» Action item: Only the lines of the data holding the string "picirq" need to be returned.

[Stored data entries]

_ _ _ _

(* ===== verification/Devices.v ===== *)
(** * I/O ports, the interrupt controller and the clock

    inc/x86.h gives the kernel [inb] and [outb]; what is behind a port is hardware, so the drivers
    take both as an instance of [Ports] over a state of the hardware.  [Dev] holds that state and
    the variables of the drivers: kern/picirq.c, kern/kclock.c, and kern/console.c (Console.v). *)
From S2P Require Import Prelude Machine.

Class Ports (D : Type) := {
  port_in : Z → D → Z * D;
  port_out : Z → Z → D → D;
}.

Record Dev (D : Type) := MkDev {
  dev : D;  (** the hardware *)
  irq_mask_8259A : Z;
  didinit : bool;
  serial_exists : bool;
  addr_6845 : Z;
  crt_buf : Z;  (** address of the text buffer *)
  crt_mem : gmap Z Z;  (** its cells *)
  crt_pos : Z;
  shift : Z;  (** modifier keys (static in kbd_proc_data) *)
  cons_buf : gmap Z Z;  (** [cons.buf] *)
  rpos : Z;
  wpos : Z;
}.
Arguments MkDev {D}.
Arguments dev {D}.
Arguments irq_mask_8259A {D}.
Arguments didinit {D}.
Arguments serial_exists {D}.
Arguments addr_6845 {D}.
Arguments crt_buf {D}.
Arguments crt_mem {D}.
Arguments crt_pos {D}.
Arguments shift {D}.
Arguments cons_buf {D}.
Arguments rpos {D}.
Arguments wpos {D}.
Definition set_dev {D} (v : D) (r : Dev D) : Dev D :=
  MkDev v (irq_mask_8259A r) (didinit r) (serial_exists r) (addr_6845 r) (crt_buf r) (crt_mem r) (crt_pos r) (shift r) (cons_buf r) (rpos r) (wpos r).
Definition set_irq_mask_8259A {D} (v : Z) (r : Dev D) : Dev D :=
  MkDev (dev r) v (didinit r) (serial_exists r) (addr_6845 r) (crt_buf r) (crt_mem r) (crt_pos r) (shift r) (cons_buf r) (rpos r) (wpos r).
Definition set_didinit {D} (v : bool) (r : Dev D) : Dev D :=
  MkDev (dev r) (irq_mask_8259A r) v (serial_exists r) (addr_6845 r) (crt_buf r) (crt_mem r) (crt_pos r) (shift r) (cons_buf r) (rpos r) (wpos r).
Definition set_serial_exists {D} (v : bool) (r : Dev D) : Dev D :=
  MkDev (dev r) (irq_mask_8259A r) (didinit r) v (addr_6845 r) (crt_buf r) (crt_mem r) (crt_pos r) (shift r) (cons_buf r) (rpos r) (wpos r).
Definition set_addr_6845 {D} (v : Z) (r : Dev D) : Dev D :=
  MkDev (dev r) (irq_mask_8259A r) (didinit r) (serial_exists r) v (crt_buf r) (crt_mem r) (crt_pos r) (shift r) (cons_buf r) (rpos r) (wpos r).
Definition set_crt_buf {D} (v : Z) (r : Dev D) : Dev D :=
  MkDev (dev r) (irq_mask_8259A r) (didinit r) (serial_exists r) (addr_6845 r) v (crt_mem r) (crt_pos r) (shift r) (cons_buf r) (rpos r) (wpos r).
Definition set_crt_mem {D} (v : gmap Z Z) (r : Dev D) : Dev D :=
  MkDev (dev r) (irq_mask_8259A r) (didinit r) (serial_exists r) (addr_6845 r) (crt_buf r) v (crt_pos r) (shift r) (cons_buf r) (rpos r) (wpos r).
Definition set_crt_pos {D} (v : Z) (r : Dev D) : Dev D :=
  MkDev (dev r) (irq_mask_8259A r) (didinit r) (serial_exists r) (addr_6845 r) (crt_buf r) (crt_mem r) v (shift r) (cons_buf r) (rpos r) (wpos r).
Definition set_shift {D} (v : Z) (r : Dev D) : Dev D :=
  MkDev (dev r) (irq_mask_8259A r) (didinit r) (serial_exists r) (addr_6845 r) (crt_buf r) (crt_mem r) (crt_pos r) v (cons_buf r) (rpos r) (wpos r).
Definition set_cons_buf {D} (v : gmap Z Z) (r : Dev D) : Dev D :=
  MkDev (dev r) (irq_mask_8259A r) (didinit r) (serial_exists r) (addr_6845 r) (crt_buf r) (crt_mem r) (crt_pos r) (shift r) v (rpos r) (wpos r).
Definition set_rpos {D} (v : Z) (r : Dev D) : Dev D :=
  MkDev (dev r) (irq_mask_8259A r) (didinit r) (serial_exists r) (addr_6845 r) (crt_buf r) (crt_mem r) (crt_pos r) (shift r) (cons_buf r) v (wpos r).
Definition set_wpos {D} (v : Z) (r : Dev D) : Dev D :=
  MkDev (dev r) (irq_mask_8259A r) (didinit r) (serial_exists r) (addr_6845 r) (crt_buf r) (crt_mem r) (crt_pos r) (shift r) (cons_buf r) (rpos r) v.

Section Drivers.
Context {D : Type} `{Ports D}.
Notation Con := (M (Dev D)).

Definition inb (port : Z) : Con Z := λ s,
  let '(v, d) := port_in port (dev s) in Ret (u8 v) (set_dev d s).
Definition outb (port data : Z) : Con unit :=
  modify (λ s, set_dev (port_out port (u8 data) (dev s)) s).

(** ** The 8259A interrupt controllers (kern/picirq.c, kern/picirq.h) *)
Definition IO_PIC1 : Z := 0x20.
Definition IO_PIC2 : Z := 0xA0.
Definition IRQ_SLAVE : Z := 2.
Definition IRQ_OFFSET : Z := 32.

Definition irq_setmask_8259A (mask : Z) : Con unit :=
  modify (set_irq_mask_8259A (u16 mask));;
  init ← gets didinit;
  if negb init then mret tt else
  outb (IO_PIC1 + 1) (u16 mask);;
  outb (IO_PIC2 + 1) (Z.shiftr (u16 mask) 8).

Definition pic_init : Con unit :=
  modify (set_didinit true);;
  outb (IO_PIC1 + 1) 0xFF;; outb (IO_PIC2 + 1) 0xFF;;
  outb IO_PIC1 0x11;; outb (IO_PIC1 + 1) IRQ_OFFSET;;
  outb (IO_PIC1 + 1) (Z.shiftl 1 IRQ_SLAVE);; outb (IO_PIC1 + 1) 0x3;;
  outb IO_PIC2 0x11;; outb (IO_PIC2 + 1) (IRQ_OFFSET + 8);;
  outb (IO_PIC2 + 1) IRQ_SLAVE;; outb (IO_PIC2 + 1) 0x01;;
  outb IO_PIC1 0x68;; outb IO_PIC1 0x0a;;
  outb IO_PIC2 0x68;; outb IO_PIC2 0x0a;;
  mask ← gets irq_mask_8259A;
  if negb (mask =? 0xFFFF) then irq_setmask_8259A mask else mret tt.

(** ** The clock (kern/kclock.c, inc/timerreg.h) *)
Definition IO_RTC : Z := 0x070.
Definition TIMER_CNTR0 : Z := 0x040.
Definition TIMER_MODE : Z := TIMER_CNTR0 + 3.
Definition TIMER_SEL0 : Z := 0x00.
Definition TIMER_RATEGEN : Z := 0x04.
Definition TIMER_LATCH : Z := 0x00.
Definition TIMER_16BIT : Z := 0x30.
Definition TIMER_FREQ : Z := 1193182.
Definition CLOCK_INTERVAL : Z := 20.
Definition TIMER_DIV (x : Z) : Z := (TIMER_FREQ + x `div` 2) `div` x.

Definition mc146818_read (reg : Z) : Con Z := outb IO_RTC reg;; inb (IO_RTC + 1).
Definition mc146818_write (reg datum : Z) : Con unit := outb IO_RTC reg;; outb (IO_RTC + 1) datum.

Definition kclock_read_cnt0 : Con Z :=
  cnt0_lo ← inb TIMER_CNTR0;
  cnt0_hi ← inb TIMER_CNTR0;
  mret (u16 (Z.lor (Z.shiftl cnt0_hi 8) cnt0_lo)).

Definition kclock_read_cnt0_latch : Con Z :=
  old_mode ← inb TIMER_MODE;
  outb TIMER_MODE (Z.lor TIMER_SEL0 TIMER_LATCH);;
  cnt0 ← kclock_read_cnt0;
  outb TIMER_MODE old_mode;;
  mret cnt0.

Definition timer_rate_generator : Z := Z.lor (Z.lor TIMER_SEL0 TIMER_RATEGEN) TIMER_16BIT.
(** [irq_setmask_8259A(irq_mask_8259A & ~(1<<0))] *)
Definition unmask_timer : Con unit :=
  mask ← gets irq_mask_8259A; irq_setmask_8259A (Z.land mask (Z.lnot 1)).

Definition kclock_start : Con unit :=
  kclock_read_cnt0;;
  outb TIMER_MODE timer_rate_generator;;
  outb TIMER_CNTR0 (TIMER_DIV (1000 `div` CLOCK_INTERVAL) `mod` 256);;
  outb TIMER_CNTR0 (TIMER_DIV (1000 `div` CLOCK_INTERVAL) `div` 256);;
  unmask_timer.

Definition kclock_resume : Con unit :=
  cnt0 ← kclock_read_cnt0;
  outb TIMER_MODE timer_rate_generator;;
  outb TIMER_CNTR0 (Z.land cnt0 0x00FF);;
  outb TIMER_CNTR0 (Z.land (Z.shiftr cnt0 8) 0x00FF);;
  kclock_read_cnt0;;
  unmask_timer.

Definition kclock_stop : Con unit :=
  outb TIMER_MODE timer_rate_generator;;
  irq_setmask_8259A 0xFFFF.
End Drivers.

_ _ _ _

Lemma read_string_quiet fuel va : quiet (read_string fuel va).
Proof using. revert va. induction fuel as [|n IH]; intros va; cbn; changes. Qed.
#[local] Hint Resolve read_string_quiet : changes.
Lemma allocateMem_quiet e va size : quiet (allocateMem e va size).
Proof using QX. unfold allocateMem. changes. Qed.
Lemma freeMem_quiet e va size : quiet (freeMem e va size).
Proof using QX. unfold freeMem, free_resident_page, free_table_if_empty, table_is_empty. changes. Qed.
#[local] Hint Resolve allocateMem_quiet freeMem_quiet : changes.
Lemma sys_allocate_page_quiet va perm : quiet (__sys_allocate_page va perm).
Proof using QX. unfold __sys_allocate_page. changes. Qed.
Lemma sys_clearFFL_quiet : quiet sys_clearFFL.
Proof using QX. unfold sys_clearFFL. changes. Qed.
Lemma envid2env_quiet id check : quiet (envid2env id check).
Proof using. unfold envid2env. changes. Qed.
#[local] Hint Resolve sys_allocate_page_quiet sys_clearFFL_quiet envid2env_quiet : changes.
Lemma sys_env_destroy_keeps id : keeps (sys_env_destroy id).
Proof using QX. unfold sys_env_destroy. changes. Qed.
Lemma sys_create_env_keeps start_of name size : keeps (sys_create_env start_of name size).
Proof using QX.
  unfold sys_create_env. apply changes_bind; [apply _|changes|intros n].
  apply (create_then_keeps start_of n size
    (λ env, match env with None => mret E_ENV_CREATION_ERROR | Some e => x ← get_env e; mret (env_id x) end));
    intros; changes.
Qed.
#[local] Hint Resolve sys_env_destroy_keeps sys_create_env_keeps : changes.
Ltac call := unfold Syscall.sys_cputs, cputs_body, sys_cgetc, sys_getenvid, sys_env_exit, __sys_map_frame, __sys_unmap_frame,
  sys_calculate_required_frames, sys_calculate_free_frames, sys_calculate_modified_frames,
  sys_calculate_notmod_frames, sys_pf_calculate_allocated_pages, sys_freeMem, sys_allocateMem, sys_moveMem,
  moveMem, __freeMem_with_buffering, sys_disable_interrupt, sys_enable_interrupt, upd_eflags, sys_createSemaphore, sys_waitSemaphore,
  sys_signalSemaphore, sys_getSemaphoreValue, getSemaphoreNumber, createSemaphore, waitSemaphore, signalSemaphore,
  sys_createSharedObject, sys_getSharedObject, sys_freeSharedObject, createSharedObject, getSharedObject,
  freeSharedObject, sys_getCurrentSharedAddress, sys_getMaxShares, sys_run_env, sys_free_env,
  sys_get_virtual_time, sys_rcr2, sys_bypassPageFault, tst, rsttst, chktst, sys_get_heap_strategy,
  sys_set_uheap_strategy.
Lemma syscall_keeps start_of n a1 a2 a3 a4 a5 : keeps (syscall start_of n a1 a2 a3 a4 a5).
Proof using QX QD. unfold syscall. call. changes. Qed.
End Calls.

_ _ _ _

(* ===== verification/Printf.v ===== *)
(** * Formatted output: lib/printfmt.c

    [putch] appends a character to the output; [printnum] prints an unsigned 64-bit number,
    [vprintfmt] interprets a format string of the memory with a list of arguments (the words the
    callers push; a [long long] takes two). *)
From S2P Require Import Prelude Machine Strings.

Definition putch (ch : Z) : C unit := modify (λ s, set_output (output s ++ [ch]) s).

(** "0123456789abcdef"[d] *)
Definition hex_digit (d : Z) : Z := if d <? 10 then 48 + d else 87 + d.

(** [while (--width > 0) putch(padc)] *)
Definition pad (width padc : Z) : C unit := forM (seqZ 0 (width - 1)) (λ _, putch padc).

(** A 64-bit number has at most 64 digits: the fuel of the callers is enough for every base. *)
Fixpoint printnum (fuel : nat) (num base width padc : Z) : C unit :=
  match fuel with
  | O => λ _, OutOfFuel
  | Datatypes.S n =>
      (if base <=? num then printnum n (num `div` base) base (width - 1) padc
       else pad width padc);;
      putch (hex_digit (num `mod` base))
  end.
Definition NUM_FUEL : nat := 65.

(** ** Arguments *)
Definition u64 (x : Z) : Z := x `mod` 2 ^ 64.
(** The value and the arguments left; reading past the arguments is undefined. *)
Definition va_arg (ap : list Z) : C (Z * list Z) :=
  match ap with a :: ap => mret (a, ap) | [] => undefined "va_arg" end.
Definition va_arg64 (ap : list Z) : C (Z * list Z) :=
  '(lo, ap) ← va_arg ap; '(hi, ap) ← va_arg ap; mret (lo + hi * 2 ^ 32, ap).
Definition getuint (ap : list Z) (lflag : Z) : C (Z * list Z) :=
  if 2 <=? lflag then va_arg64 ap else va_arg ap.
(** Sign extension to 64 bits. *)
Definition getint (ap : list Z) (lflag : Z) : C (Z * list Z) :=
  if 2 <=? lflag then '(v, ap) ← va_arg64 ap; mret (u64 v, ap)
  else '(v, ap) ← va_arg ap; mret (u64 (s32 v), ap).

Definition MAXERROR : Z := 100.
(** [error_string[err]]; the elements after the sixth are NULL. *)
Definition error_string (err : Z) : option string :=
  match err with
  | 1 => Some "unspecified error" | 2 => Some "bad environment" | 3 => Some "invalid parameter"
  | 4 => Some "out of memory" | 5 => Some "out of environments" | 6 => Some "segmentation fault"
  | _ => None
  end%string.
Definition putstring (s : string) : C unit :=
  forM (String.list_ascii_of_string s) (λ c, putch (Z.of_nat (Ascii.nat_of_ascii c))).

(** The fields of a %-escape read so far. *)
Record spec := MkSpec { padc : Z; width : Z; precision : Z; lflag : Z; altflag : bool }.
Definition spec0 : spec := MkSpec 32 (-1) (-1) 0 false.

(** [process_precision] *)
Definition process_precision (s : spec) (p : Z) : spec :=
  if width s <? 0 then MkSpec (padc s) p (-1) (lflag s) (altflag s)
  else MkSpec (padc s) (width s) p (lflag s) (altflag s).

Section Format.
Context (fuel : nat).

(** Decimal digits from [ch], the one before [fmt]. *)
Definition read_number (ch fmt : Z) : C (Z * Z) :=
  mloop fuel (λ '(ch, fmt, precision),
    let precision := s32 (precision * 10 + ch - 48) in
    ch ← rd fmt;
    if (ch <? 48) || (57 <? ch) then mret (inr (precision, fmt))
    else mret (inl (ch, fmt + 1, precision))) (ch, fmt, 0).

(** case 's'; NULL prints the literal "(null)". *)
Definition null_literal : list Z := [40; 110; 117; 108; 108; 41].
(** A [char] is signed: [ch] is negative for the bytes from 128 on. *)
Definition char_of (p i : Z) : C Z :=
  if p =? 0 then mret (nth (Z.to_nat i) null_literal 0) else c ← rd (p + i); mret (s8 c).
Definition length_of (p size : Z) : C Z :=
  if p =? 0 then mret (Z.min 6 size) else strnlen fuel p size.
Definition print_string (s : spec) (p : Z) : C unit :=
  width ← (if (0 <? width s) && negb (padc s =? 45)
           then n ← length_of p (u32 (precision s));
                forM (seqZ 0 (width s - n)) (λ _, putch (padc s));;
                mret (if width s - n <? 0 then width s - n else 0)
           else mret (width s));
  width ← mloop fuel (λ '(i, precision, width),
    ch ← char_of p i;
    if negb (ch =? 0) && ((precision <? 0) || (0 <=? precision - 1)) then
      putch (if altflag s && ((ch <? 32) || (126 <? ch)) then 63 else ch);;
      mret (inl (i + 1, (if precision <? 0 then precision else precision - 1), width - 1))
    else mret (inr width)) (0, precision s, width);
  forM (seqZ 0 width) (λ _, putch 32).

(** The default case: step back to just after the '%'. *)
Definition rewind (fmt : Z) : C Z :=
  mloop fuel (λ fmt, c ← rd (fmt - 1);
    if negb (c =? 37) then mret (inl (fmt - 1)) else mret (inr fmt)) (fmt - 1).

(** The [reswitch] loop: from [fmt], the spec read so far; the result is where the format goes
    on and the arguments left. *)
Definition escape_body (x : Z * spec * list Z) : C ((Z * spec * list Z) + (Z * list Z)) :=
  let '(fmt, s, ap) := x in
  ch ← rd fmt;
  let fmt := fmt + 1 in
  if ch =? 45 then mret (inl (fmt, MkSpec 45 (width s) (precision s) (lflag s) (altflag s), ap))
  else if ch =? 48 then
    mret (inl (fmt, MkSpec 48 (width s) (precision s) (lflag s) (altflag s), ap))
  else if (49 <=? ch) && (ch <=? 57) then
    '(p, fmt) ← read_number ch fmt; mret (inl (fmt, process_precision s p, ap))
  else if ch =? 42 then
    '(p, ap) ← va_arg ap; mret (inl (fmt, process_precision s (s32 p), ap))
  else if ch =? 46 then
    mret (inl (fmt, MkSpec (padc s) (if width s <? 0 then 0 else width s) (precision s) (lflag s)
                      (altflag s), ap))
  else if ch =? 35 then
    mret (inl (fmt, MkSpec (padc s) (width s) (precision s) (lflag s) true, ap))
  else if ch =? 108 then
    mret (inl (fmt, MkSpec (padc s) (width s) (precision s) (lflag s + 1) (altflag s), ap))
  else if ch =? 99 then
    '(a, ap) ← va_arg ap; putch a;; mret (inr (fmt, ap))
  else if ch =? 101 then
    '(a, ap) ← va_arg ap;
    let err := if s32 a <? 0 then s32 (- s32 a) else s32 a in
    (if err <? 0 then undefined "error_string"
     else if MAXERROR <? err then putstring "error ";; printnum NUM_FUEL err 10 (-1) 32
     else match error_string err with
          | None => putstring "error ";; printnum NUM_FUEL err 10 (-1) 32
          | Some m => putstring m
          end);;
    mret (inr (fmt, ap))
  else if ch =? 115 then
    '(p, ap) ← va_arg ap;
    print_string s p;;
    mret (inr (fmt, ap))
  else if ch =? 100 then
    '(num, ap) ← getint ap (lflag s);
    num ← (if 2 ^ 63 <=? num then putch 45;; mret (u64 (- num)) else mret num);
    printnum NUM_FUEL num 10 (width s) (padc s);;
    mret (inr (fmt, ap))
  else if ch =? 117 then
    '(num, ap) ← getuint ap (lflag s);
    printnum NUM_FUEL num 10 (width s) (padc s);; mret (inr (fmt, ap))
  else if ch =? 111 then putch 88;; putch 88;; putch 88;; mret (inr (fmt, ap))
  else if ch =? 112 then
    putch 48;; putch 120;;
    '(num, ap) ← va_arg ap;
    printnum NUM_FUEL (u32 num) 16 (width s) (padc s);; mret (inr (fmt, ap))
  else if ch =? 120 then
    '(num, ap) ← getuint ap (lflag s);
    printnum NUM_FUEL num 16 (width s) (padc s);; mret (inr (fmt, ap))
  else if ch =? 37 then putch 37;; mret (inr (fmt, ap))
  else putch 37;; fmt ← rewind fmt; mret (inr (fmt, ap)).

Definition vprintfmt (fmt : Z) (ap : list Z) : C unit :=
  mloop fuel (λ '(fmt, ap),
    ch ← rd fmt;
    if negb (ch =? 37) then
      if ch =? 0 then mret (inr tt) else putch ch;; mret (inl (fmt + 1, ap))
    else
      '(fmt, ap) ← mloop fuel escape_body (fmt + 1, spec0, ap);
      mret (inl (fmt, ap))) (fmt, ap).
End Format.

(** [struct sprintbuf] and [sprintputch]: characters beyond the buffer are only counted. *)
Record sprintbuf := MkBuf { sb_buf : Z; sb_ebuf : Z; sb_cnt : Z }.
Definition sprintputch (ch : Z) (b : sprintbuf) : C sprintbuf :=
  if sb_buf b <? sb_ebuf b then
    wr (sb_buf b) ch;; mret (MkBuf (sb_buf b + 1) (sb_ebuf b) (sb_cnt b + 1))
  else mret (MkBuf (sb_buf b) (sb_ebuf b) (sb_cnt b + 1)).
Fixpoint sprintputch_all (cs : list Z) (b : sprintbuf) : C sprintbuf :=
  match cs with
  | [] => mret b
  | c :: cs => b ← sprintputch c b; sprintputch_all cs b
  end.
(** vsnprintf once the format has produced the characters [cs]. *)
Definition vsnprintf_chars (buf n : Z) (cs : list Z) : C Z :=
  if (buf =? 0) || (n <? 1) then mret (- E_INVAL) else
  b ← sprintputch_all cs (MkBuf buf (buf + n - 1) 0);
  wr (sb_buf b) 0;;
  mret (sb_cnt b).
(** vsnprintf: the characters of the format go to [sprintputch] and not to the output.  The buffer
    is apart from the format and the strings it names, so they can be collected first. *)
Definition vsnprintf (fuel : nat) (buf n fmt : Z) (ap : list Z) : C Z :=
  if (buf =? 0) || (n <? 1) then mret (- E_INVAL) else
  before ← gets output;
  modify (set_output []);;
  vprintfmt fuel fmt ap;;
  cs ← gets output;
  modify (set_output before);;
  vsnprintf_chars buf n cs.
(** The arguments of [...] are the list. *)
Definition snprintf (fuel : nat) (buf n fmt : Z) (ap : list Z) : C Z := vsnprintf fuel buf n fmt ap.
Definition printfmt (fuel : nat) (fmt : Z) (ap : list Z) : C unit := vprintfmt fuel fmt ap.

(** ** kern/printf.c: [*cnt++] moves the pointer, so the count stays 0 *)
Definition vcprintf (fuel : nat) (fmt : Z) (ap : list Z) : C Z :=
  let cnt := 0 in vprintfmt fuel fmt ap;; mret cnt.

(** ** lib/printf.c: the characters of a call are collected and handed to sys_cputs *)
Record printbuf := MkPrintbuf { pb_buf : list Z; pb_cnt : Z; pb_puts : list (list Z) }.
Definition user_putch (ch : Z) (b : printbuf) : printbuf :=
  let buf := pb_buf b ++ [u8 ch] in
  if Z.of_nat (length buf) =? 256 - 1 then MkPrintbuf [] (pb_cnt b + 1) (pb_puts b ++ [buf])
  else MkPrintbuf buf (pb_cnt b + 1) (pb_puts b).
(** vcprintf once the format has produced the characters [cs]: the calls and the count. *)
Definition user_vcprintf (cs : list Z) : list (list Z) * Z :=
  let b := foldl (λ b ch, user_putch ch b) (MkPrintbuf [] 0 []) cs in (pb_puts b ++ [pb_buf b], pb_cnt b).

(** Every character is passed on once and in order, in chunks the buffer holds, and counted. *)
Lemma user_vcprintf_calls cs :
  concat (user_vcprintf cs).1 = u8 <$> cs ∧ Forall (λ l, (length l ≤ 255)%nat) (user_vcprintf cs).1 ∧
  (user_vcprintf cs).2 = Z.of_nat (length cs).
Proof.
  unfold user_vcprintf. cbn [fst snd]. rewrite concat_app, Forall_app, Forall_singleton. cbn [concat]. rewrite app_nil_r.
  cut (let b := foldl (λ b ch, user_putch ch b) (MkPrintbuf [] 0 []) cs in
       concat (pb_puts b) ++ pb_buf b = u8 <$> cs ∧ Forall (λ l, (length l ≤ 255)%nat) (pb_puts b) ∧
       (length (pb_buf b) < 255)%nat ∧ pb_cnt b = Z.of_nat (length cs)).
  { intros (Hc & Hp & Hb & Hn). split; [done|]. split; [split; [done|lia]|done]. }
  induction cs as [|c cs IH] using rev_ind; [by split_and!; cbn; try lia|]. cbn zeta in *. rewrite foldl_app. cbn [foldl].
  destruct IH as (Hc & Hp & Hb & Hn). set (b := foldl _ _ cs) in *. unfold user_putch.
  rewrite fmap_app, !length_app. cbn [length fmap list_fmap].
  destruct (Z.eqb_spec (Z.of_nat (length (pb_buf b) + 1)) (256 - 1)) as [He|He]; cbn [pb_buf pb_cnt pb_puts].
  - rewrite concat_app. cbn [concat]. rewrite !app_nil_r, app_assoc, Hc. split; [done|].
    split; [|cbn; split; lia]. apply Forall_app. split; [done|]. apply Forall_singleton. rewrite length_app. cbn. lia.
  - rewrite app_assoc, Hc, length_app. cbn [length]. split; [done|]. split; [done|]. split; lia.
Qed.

_ _ _ _

» Response:
    the variables of the drivers: kern/picirq.c, kern/kclock.c, and kern/console.c (Console.v). *)
(** ** The 8259A interrupt controllers (kern/picirq.c, kern/picirq.h) *)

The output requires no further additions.